It’s striking listening to the commentary about why this is a smart pick for John McCain that the arguments are all about how this will help him politically — attract women voters, get attention, disrupt Barack Obama’s “change” message, etc. What I haven’t seen is any conservatives making arguments about why Sarah Palin will help President McCain govern. He’ll call on her insights about . . . what?
UPDATE: For example, Ross Douthat:
I’m pretty excited, I have to say. This could, of course, turn out to be an enormous debacle if she isn’t ready for prime time. But for now, Sarah Palin looks like a perfect face for the sort of Republican Party I want to support: She’s a pro-life working mom; she’s tough on corruption and government waste without being a doctrinaire Norquistian on taxes; she’s more supportive of gay rights than the current GOP orthodoxy (while stopping short of backing same-sex marriage); she has a more conservationist record than your typical GOP pol, but supports drilling in ANWR; she’s an evangelical but she isn’t a southern evangelical … and if McCain loses, she can run at the top of a Palin-Jindal ticket in 2012!
He likes the politics, nothing to say about the substance.
Or here’s Yuval Levin:
The positives, though, are exceptionally great. She will connect tremendously well with middle class parents, at a gut level and not only a rhetorical level. Undecided women are likely to find her very appealing. Her personal story—an athlete as well as a beauty queen contestant in her youth, deeply religious but not overbearing about it, a hunter and former professional fisher(wo)man—is interesting and impressive. Her family story—from marrying her high school sweetheart the snowmobile racer to the son about to deploy to Iraq, to the wonderful way she has welcomed her Down Syndrome son—is lovely and inspiring. And on the issues, she’s the kind of conservative the country tends like best. Her unabashed but non-confrontational pro-life views will contrast in the most dramatic possible way with Obama and be nicely illustrated by her own life; she opposes gay marriage but is otherwise friendly to gay rights; she’s an ethics reformer and anti-pork fanatic (she killed the “bridge to nowhere”); great on energy, and something of a conservative reformer in general, though she hasn’t said much to my knowledge about health care and taxes—which I suppose makes her a good vehicle for McCain’s positions on those. And while you won’t hear it much from the Democrats or the press, there’s the historic female vice president element too.
Surely not a perfect pick, but a bold pick, and I think a very good one.

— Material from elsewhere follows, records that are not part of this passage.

(** The sample mailbox has a folder [Inbox]. *)
Lemma X26_witness :
  Create.handleCreateFolder sampleMailbox sampleCreate 2000
    (Create.mkArgs "Inbox" None) sampleCreateDesk
  = (inr ("A folder named " ++ Js.dquote ++ "Inbox" ++ Js.dquote ++ " already exists."),
     Create.mkDesk (Create.store sampleCreateDesk)
       (snd (getFolderIdByName sampleMailbox "token" "Inbox" (start tt))) []).
Proof.
  apply (X26_no_folder_is_created_twice sampleMailbox sampleCreate 2000
           (Create.mkArgs "Inbox" None) sampleCreateDesk "token"
           (Create.store sampleCreateDesk) "id-inbox"
           (snd (getFolderIdByName sampleMailbox "token" "Inbox" (start tt))));
    (discriminate || reflexivity).
Defined.

(** The sample mailbox has no folder [Reports] and a folder [Projects]. *)
Lemma X27_witness :
  let args := Create.mkArgs "Reports" (Some "Projects") in
  let g1 := snd (getFolderIdByName sampleMailbox "token" "Reports" (start tt)) in
  let g2 := snd (getFolderIdByName sampleMailbox "token" "Projects" g1) in
  let rq := Create.mkPost "token" "me/mailFolders/id-projects/childFolders" "Reports" in
  let out := sampleCreate rq (world g2) in
  Create.handleCreateFolder sampleMailbox sampleCreate 2000 args sampleCreateDesk
  = (inr (Create.creationReply args (fst out)),
     Create.mkDesk (Create.store sampleCreateDesk) (mkNet (snd out) (calls g2))
       (Create.posted sampleCreateDesk ++ [(rq, fst out)])).
Proof.
  apply (X27_folder_is_posted_under_its_parent sampleMailbox sampleCreate 2000
           (Create.mkArgs "Reports" (Some "Projects")) sampleCreateDesk "token"
           (Create.store sampleCreateDesk) None
           (snd (getFolderIdByName sampleMailbox "token" "Reports" (start tt)))
           "Projects" "id-projects"
           (snd (getFolderIdByName sampleMailbox "token" "Projects"
                   (snd (getFolderIdByName sampleMailbox "token" "Reports"
                           (start tt))))));
    (discriminate || reflexivity).
Defined.
(** C5 (amended): in every store reachable by [apply] calls every
    EmbeddingRecord's chunk id appears in its document's manifest entry
    (and a manifest entry lists only chunk ids of its own document);
    when the embedding capability never fails, every chunk id of the
    manifest also has its record, so the store is consistent; and the
    apply of one document either leaves the store as it was (a
    [ParseError]) or writes the new manifest entry with every record of
    the document listed in it. *)
Theorem C5_reachable_store_consistency hash sections embed st :
  reachable hash sections embed st ->
  records_in_manifest st /\ ids_owned st /\
  ((forall t, is_Some (embed t)) -> consistent st) /\
  (forall d raw,
     let st' := apply_doc hash sections embed st d raw in
     st' = st \/
     exists secs, sections raw = Some secs /\
       manifest st' !! d = Some (hash raw, new_ids d secs) /\
       (forall c r, index st' !! c = Some r -> c.1 = d -> c ∈ new_ids d secs)).
Proof.
  intros Hr. destruct (reachable_owned_records _ _ _ _ Hr) as [Ho Hrec].
  split; [exact Hrec|]. split; [exact Ho|]. split.
  - intros Hemb. split; [|exact Hrec].
    exact (proj2 (reachable_has_records _ _ _ _ Hemb Hr)).
  - intros d raw st'.
    destruct (sections raw) as [secs|] eqn:Es.
    + right. exists secs. split; [reflexivity|].
      assert (Hman : manifest st' !! d = Some (hash raw, new_ids d secs)).
      { unfold st'. rewrite apply_doc_manifest. case_decide; [|congruence].
        rewrite Es. reflexivity. }
      split; [exact Hman|].
      intros c r Hc Hcd.
      destruct (apply_doc_records _ _ _ _ _ _ Ho Hrec c r Hc) as (h & ids & Hm & Hids).
      fold st' in Hm. rewrite Hcd, Hman in Hm. injection Hm as _ <-. exact Hids.
    + left. unfold st', apply_doc. rewrite Es. reflexivity.
Qed.

Lemma C5_reachable_store_consistency_witness :
  let st := index_pass demo_hash demo_sections demo_embed scan_two empty_store in
  reachable demo_hash demo_sections demo_embed st /\
  (records_in_manifest st /\ ids_owned st /\
   ((forall t, is_Some (demo_embed t)) -> consistent st) /\
   (forall d raw,
      let st' := apply_doc demo_hash demo_sections demo_embed st d raw in
      st' = st \/
      exists secs, demo_sections raw = Some secs /\
        manifest st' !! d = Some (demo_hash raw, new_ids d secs) /\
        (forall c r, index st' !! c = Some r -> c.1 = d -> c ∈ new_ids d secs))).
Proof.
  intros st.
  assert (Hr : reachable demo_hash demo_sections demo_embed st)
    by (apply rtc_once; eexists; reflexivity).
  split; [exact Hr|].
  apply (C5_reachable_store_consistency demo_hash demo_sections demo_embed st Hr).
Defined.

Likes the politics, thinks the only problems substantively are a lack of record on foreign policy . . . and taxes . . . and health care . . . but that lack of record is potentially a political upside!
UPDATE II: It seems that even Sarah Palin didn’t see Sarah Palin as a plausible choice:
The element of surprise is politically useful, today, in terms of controlling the news cycle. But there’s a reason nobody expected this and it’s not that we thought John McCain might be too stubborn to recognize how badly he needs Palin’s experience to make his presidency the best presidency it can be.